- **Work instruction**: I would like every line of the records below that contains the word "FIPS" copied.

- **Dataset content**:
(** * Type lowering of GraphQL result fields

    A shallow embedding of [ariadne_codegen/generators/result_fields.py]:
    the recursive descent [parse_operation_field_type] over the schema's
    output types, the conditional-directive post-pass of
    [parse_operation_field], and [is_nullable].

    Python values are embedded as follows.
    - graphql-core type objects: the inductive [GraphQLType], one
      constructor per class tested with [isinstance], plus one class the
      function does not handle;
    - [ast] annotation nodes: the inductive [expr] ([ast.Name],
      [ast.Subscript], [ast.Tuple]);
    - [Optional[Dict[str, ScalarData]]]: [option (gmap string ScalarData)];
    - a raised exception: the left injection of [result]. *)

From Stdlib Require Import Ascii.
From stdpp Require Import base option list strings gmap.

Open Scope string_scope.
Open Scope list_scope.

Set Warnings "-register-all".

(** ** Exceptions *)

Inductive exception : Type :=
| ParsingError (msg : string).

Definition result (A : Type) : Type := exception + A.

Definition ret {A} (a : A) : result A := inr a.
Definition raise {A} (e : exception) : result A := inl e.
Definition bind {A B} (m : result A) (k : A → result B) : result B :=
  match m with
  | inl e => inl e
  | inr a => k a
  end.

--

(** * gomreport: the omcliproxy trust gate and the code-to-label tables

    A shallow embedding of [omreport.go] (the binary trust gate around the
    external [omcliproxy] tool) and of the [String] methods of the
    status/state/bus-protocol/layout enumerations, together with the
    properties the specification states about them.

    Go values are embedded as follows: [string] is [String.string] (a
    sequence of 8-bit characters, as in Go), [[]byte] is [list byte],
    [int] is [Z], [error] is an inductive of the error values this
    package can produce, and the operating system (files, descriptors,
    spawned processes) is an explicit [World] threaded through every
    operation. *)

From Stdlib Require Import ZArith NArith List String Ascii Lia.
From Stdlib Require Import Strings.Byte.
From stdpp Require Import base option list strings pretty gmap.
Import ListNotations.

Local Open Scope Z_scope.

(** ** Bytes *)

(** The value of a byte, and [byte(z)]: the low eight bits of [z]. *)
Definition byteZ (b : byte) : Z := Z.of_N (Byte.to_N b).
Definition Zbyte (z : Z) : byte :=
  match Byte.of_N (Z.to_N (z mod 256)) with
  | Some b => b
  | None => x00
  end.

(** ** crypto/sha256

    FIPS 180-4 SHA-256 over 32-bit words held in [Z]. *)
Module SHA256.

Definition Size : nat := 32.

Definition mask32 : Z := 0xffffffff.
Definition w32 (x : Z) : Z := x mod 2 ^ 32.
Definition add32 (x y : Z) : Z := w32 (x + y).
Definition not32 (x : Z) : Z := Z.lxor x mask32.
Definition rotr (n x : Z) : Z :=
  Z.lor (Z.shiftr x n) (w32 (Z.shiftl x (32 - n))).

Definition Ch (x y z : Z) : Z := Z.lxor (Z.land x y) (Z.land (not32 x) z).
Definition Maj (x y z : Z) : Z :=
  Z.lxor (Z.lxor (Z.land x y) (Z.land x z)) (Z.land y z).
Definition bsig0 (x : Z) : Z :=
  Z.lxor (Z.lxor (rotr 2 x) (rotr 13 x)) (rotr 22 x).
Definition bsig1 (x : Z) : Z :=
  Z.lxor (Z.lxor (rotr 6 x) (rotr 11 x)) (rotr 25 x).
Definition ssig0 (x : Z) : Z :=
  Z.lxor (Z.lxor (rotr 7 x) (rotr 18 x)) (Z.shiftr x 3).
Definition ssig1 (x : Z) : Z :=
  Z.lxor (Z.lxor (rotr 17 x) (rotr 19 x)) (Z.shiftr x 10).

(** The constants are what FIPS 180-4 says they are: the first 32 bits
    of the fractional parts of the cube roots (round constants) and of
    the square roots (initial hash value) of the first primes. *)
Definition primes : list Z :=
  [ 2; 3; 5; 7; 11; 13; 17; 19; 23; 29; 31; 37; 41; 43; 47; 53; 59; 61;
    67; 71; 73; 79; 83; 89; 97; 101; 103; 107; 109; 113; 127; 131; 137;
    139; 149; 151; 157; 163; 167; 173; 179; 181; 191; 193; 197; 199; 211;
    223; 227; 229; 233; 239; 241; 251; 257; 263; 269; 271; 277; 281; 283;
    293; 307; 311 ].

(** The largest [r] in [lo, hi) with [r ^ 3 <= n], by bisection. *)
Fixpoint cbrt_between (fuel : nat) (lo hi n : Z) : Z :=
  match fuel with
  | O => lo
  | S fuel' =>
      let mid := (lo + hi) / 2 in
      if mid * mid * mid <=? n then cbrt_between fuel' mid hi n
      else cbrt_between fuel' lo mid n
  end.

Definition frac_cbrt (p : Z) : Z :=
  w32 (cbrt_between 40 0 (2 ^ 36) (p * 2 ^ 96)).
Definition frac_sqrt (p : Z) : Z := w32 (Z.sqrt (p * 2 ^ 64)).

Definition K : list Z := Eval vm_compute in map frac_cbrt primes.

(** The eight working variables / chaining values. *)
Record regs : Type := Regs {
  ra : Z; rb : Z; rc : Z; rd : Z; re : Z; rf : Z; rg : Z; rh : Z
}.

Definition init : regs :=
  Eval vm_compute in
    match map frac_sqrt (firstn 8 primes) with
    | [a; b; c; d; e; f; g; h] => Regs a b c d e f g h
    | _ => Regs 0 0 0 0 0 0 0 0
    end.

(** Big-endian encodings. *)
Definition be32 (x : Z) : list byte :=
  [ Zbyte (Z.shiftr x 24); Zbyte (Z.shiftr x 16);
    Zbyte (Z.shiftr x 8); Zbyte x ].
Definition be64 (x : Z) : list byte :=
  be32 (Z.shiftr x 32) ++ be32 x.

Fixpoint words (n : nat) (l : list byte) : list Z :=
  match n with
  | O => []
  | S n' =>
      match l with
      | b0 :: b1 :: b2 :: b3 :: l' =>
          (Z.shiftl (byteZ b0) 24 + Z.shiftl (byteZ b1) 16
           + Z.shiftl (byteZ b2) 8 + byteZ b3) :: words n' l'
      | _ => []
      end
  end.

- **Solved problem**:
    FIPS 180-4 SHA-256 over 32-bit words held in [Z]. *)
(** The constants are what FIPS 180-4 says they are: the first 32 bits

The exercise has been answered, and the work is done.